Of course, this was only one meal, and maybe it was a good way to get a recalcitrant spouse to go out to a restaurant that specialized in something other than meat and potatoes. If this unwilling vegetable eater enjoyed the southern style fried summer squash, perhaps the next time he or she would eat the squash without its case of fried breading.  The meal also highlighted the advantages of buying produce locally grown and sold, supposedly, only hours after being picked (although the wild rice was certainly not harvested in this south Florida town).

But the meal obscured the true delight in eating vegetables and fruits that make it from vegetable patch to table in under a day. It is not necessary to muck around with corn on the cob so fresh the sugar in the kernels has no chance of turning into starch. It is not necessary to fry tomatoes when their skin conveys the warmth of the sun and biting into them spurts their tangy juice over one’s hands. It is not necessary to combine an unusual vegetable like wild rice with odd companions like soggy cooked lettuce or mealy beans. This grass that looks and tastes like a grain deserves to be introduced alone to those who have never eaten it.

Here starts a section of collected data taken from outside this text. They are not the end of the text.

(** * A QR code generator page: shallow embedding of [qr.py]

    The program is a Streamlit page around two libraries: [qrcode] builds the
    symbol and rasterises it, PIL serialises the picture to PNG.  The
    embedding keeps the three functions of the source, [generate_qr_code],
    [get_image_download_link] and [main], as computations in a small monad
    that threads the list of Streamlit calls made so far and carries Python
    exceptions.  What the libraries compute is a parameter ([Library]). *)

From Stdlib Require Import ZArith NArith List String Ascii Bool Lia DecimalString.
Import ListNotations.

Set Implicit Arguments.

(** ** Python values *)

(** A Python [str] is a sequence of Unicode code points, a [bytes] object a
    sequence of octets. *)
Definition pystr := list N.
Definition pybytes := list N.

(** An ASCII literal of the source. *)
Definition lit (s : string) : pystr := map N_of_ascii (list_ascii_of_string s).
Arguments lit s%_string.

Definition QUOTE : N := 34.
Definition NL : N := 10.

(** [str.isspace] on one code point: the characters [str.strip()] removes. *)
Definition isspace (c : N) : bool :=
  ((9 <=? c) && (c <=? 13) || (28 <=? c) && (c <=? 32)
   || (c =? 133) || (c =? 160) || (c =? 5760)
   || (8192 <=? c) && (c <=? 8202)
   || (c =? 8232) || (c =? 8233) || (c =? 8239) || (c =? 8287)
   || (c =? 12288))%N.

Fixpoint lstrip (s : pystr) : pystr :=
  match s with
  | c :: s' => if isspace c then lstrip s' else s
  | [] => []
  end.

Definition rstrip (s : pystr) : pystr := rev (lstrip (rev s)).

(** [s.strip()] *)
Definition strip (s : pystr) : pystr := rstrip (lstrip s).

(** Truth value of a [str]: non-empty. *)
Definition truthy (s : pystr) : bool :=
  match s with [] => false | _ :: _ => true end.

(** [s.lower()] on the ASCII letters; the source applies it to the labels of
    the size selector only, which are ASCII. *)
Definition lower_char (c : N) : N :=
  if ((65 <=? c) && (c <=? 90))%N then (c + 32)%N else c.
Definition lower (s : pystr) : pystr := map lower_char s.

Definition pystr_eqb (a b : pystr) : bool :=
  if list_eq_dec N.eq_dec a b then true else false.

(** ** Exceptions *)

Inductive exn : Type :=
| LibraryError (msg : pystr)   (* an [Exception] raised inside qrcode or PIL *)
| KeyError (key : pystr).      (* a [dict] subscript that misses *)

(** [str(e)].  For a [KeyError] it is the [repr] of the key, written here for
    keys that [repr] leaves unescaped. *)
Definition str (e : exn) : pystr :=
  match e with
  | LibraryError msg => msg
  | KeyError key => lit "'" ++ key ++ lit "'"
  end.

(** ** Pictures *)

Inductive color := Black | White.

(** A raster picture, as a list of pixel rows. *)
Definition Image := list (list color).

Definition height (img : Image) : nat := List.length img.
Definition width (img : Image) : nat := List.length (hd [] img).

(** The module matrix of a symbol: [true] is a dark module. *)
Definition matrix := list (list bool).

Inductive ErrorCorrection :=
| ERROR_CORRECT_L | ERROR_CORRECT_M | ERROR_CORRECT_Q | ERROR_CORRECT_H.

(** The [qrcode.QRCode] object. *)
Record QRCode := mkQRCode {
  version : Z;
  error_correction : ErrorCorrection;
  box_size : Z;
  border : Z;
  data_list : list pystr;
  modules : matrix
}.

(** ** What the page does: Streamlit calls and calls into the QR library *)

Inductive image_width := use_column_width | width_px (w : Z).

Inductive event : Type :=
| set_page_config (page_title page_icon layout : pystr)
| title (body : pystr)
| markdown (body : pystr) (unsafe_allow_html : bool)
| header (body : pystr)
| text_area (label : pystr) (height : Z) (placeholder : pystr)
| columns (n : Z)
| enter_column (i : Z)
| exit_column
| selectbox (label : pystr) (options : list pystr) (index : Z)
| slider (label : pystr) (min_value max_value value : Z) (help : pystr)
| enter_spinner (text : pystr)
| exit_spinner
| image (png : pybytes) (caption : pystr) (w : image_width)
| info (body : pystr)
| error (body : pystr)
| caption (body : pystr)
| enter_expander (label : pystr)
| exit_expander
| code (body : pystr)
(* calls into the QR library, logged where the source makes them *)
| call_QRCode (version : Z) (ec : ErrorCorrection) (box_size border : Z)
| call_make (data_list : list pystr) (fit : bool).

Definition trace := list event.

(** ** The monad: a trace that grows, and exceptions *)

Inductive outcome (A : Type) : Type :=
| Returned (a : A)
| Raised (e : exn).
Arguments Raised {A} e.

Definition M (A : Type) : Type := trace -> outcome A * trace.

Definition ret {A} (a : A) : M A := fun t => (Returned a, t).

Definition bind {A B} (m : M A) (k : A -> M B) : M B :=
  fun t =>
    match m t with
    | (Returned a, t') => k a t'
    | (Raised e, t') => (Raised e, t')
    end.

Definition raise {A} (e : exn) : M A := fun t => (Raised e, t).

(** [try: body except Exception as e: handler e] *)
Definition try_except {A} (body : M A) (handler : exn -> M A) : M A :=
  fun t =>
    match body t with
    | (Returned a, t') => (Returned a, t')
    | (Raised e, t') => handler e t'
    end.

Definition emit (ev : event) : M unit := fun t => (Returned tt, t ++ [ev]).

(** [with enter: body], the exit running on every way out. *)
Definition with_block {A} (enter exit : event) (body : M A) : M A :=
  fun t =>
    let '(r, t') := body (t ++ [enter]) in (r, t' ++ [exit]).

Definition lift {A} (r : exn + A) : M A :=
  match r with
  | inl e => raise e
  | inr a => ret a
  end.

Declare Scope py_scope.
Delimit Scope py_scope with py.
Notation "x <- m ;; k" := (bind m (fun x => k))
  (at level 61, m at next level, right associativity) : py_scope.
Notation "m ;; k" := (bind m (fun _ => k))
  (at level 61, right associativity) : py_scope.
Open Scope py_scope.

(** ** The libraries *)

(** What [qrcode] and PIL compute, as far as the page depends on it.
    - [lib_check] is the validation [QRCode(...)] does on [box_size] and
      [border]: the exception it raises, if any.
    - [lib_symbol] is [make(fit)]: the module matrix for the data added so
      far, at the requested version and error correction level, or the
      exception raised (data that fits no version, for one).
    - [lib_png] is [Image.save(buffer, format="PNG")], taken as a function of
      the picture: a picture that is saved twice in one render cycle, as the
      branch for a non-blank input does, is serialised the same way, or
      refused the same way, both times.  A second save that fails after a
      first that worked is outside this model. *)
Record Library := mkLibrary {
  lib_check : Z -> Z -> option exn;
  lib_symbol : Z -> ErrorCorrection -> bool -> list pystr -> exn + matrix;
  lib_png : Image -> exn + pybytes
}.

Fortunately, for those whose taste buds and curiosity motivate them to eat more main course vegetables, there are countless Internet recipes for every vegetable imaginable and cookbooks that span international cuisines. Yotam Ottolenghi’s new book Plenty More: Vibrant Vegetable Cooking from London has recipes that span several continents worth of vegetarian cooking. His last book, Plenty (Chronicle Books, 2011), was called,  “…(the) vegetarian cookbook of the decade…” by the Washington Post and just the pictures alone are mouth watering. No one misses animal protein after making these recipes. Moreover, vegetables that most of us walk past without buying, or are unaware of tend, to be featured in cookbooks specializing in vegetables. Certainly the recipes go far beyond fried green tomatoes and yellow squash. Ottolenghi’s recipes and those featured in other vegetarian cookbooks, are healthy and offer the variety of vegetables that dieticians are telling us we need to eat in order to meet our nutrient needs. The bad news is that one has to make these recipes at home. The good news is that they are so delicious you may find yourself going off to the farmer’s market and returning home for your own gourmet meal.